## Task input:
◆ ◆ ◆
(** * GreenLogix_Cherry: scenario store, batch driver, model wiring

    A shallow embedding of the parts of the repository that configure
    and persist scenarios ([simulation/scenarios.py]), drive a batch of
    runs ([simulation/run_scenarios.py]), wire and bind the component
    graph ([core/model.py], [core/model_bis.py]) and compute the
    additional grid cost ([analysis/analyse_results.py]).

    Python values are dynamically typed: a dictionary value and a
    dataclass attribute hold a [pyval].  Exceptions are explicit: a
    function that may raise returns a [result]. *)

From Stdlib Require Import ZArith String Ascii List Bool Lia.
From Stdlib Require Import SpecFloat.
From stdpp Require Import gmap strings list fin_maps pretty.

Open Scope string_scope.
Open Scope Z_scope.

(* ================================================================== *)
(** * Part I: definitions                                               *)
(* ================================================================== *)

(** ** Exceptions and results *)

(** The exception classes the embedded code can raise.  The first group
    are subclasses of [Exception]; [KeyboardInterrupt] and [SystemExit]
    derive from [BaseException] only, so [except Exception] lets them
    through. *)
Inductive exn_class :=
| KeyError | ValueError | TypeError | AttributeError | NameError
| OverflowError | FileNotFoundError | ModuleNotFoundError
| DuplicateNameError | UnboundPortError | MultipleWriterError
| UnknownPortError | NotFoundError | ShapeError
| OtherException
| KeyboardInterrupt | SystemExit.

Record exn := Exn { exn_cls : exn_class; exn_msg : string }.

(** [isinstance(e, Exception)] *)
Definition is_Exception (e : exn) : bool :=
  match exn_cls e with
  | KeyboardInterrupt | SystemExit => false
  | _ => true
  end.

Inductive result (A : Type) :=
| Ok (a : A)
| Raise (e : exn).
Arguments Ok {A} a.
Arguments Raise {A} e.

#[global] Instance result_ret : MRet result := fun A a => Ok a.
#[global] Instance result_bind : MBind result := fun A B f r =>
  match r with
  | Ok a => f a
  | Raise e => Raise e
  end.
#[global] Instance result_fmap : FMap result := fun A B f r =>
  match r with
  | Ok a => Ok (f a)
  | Raise e => Raise e
  end.

Definition raise {A} (c : exn_class) (msg : string) : result A :=
  Raise (Exn c msg).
◆ ◆ ◆
## Task instructions:
Output the lines from the one with "derive from [BaseException]" through the end of the records above, exactly, including both ends, and nothing besides.

## Answer space:
    derive from [BaseException] only, so [except Exception] lets them
    through. *)
Inductive exn_class :=
| KeyError | ValueError | TypeError | AttributeError | NameError
| OverflowError | FileNotFoundError | ModuleNotFoundError
| DuplicateNameError | UnboundPortError | MultipleWriterError
| UnknownPortError | NotFoundError | ShapeError
| OtherException
| KeyboardInterrupt | SystemExit.

Record exn := Exn { exn_cls : exn_class; exn_msg : string }.

(** [isinstance(e, Exception)] *)
Definition is_Exception (e : exn) : bool :=
  match exn_cls e with
  | KeyboardInterrupt | SystemExit => false
  | _ => true
  end.

Inductive result (A : Type) :=
| Ok (a : A)
| Raise (e : exn).
Arguments Ok {A} a.
Arguments Raise {A} e.

#[global] Instance result_ret : MRet result := fun A a => Ok a.
#[global] Instance result_bind : MBind result := fun A B f r =>
  match r with
  | Ok a => f a
  | Raise e => Raise e
  end.
#[global] Instance result_fmap : FMap result := fun A B f r =>
  match r with
  | Ok a => Ok (f a)
  | Raise e => Raise e
  end.

Definition raise {A} (c : exn_class) (msg : string) : result A :=
  Raise (Exn c msg).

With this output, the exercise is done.